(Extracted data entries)
※

(* ===== verification/RegMgr.v ===== *)
(** * The registry of the previous kernel

    Models [legacy/src/regmgr]: the table of entries, the lookup of a key, how
    the key of a request is decoded, and the system calls.  Entries cannot be
    changed; a request to set one can only confirm its value. *)
From S2P Require Import Prelude Env Cred VmSpace.

Module RegMgr.
Local Open Scope list_scope.
Local Open Scope Z_scope.

(** ** Keys ([key.rs]) *)

Definition REGISTRY_RECOVER : Z := 0x01050000.
Definition SYSTEM_UPDATE_MODE : Z := 0x02010000.
Definition SYSTEM_POWER_SHUTDOWN_STATUS : Z := 0x02820E00.
Definition SYSTEM_SPECIFIC_IDU_MODE : Z := 0x02860100.
Definition SYSTEM_SPECIFIC_SHOW_MODE : Z := 0x02860200.
Definition SYSTEM_SPECIFIC_ARCADE_MODE : Z := 0x02860300.
Definition AUDIOOUT_CONNECTOR_TYPE : Z := 0x0B060000.
Definition AUDIOOUT_CODEC : Z := 0x0B070000.
Definition NET_WIFI_FREQ_BAND : Z := 0x141E0500.
Definition NP_DEBUG : Z := 0x19810000.
Definition BROWSER_DEBUG_NOTIFICATION : Z := 0x3CC80700.
Definition DEVENV_TOOL_BOOT_PARAM : Z := 0x78020300.
Definition DEVENV_TOOL_TRC_NOTIFY : Z := 0x78026400.
Definition DEVENV_TOOL_USE_DEFAULT_LIB : Z := 0x78028300.
Definition DEVENV_TOOL_SYS_PRX_PRELOAD : Z := 0x78028A00.

(** ** Entries *)

Record RegEntry := E {
  key : Z; unk4 : Z; len : Z; unk8 : Z; unk6 : Z; unk5 : Z; value : Z; unk9 : Z; unk1 : Z; unk2 : Z; unk3 : Z
}.
Record RegUnk6 := U { u_key : Z; u_unk1 : Z; u_unk2 : Z; u_unk3 : Z; u_unk4 : Z }.

Inductive RegError :=
  | NotFound (key : Z) | ChecksumMismatched (expected got : Z)
  | V800d0206 | V800d0207 | V800d0208 | V800d0214 | V800d0216 | V800d0219 | V800d021f.

(** [v as i32] of a [u32]. *)
Definition as_i32 (v : Z) : Z := if v <? 2 ^ 31 then v else v - 2 ^ 32.
Definition code (e : RegError) : Z :=
  as_i32 match e with
    | NotFound _ => 0x800d0203
    | ChecksumMismatched _ _ => 0x800d0204
    | V800d0206 => 0x800d0206
    | V800d0207 => 0x800d0207
    | V800d0208 => 0x800d0208
    | V800d0214 => 0x800d0214
    | V800d0216 => 0x800d0216
    | V800d0219 => 0x800d0219
    | V800d021f => 0x800d021f
    end.

Definition SBOX1 : list Z :=
  [0x68; 0xe8; 0x98; 0x03; 0x9a; 0x70; 0x23; 0x5a; 0x63; 0xee; 0xf5; 0x7b; 0xff; 0xa4; 0x4c; 0x8c].
Definition SBOX2 : list Z :=
  [0x14; 0xee; 0xde; 0xe1; 0x80; 0xac; 0xf3; 0x78; 0x47; 0x43; 0xdb; 0x40; 0x93; 0xdd; 0xb1; 0x34].

Definition UNK_ENTRIES1 : list RegUnk6 :=
  [U NET_WIFI_FREQ_BAND 0 1 1 0; U AUDIOOUT_CONNECTOR_TYPE 0 1 2 0x40; U AUDIOOUT_CODEC 0 1 2 0x40].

※

→ **Your instructions**
Give back exactly the lines above, from the line containing "the key of a" through the line containing "Definition as_i32 (v", with both end lines and nothing more.

→ **Answer**
    the key of a request is decoded, and the system calls.  Entries cannot be
    changed; a request to set one can only confirm its value. *)
From S2P Require Import Prelude Env Cred VmSpace.

Module RegMgr.
Local Open Scope list_scope.
Local Open Scope Z_scope.

(** ** Keys ([key.rs]) *)

Definition REGISTRY_RECOVER : Z := 0x01050000.
Definition SYSTEM_UPDATE_MODE : Z := 0x02010000.
Definition SYSTEM_POWER_SHUTDOWN_STATUS : Z := 0x02820E00.
Definition SYSTEM_SPECIFIC_IDU_MODE : Z := 0x02860100.
Definition SYSTEM_SPECIFIC_SHOW_MODE : Z := 0x02860200.
Definition SYSTEM_SPECIFIC_ARCADE_MODE : Z := 0x02860300.
Definition AUDIOOUT_CONNECTOR_TYPE : Z := 0x0B060000.
Definition AUDIOOUT_CODEC : Z := 0x0B070000.
Definition NET_WIFI_FREQ_BAND : Z := 0x141E0500.
Definition NP_DEBUG : Z := 0x19810000.
Definition BROWSER_DEBUG_NOTIFICATION : Z := 0x3CC80700.
Definition DEVENV_TOOL_BOOT_PARAM : Z := 0x78020300.
Definition DEVENV_TOOL_TRC_NOTIFY : Z := 0x78026400.
Definition DEVENV_TOOL_USE_DEFAULT_LIB : Z := 0x78028300.
Definition DEVENV_TOOL_SYS_PRX_PRELOAD : Z := 0x78028A00.

(** ** Entries *)

Record RegEntry := E {
  key : Z; unk4 : Z; len : Z; unk8 : Z; unk6 : Z; unk5 : Z; value : Z; unk9 : Z; unk1 : Z; unk2 : Z; unk3 : Z
}.
Record RegUnk6 := U { u_key : Z; u_unk1 : Z; u_unk2 : Z; u_unk3 : Z; u_unk4 : Z }.

Inductive RegError :=
  | NotFound (key : Z) | ChecksumMismatched (expected got : Z)
  | V800d0206 | V800d0207 | V800d0208 | V800d0214 | V800d0216 | V800d0219 | V800d021f.

(** [v as i32] of a [u32]. *)
Definition as_i32 (v : Z) : Z := if v <? 2 ^ 31 then v else v - 2 ^ 32.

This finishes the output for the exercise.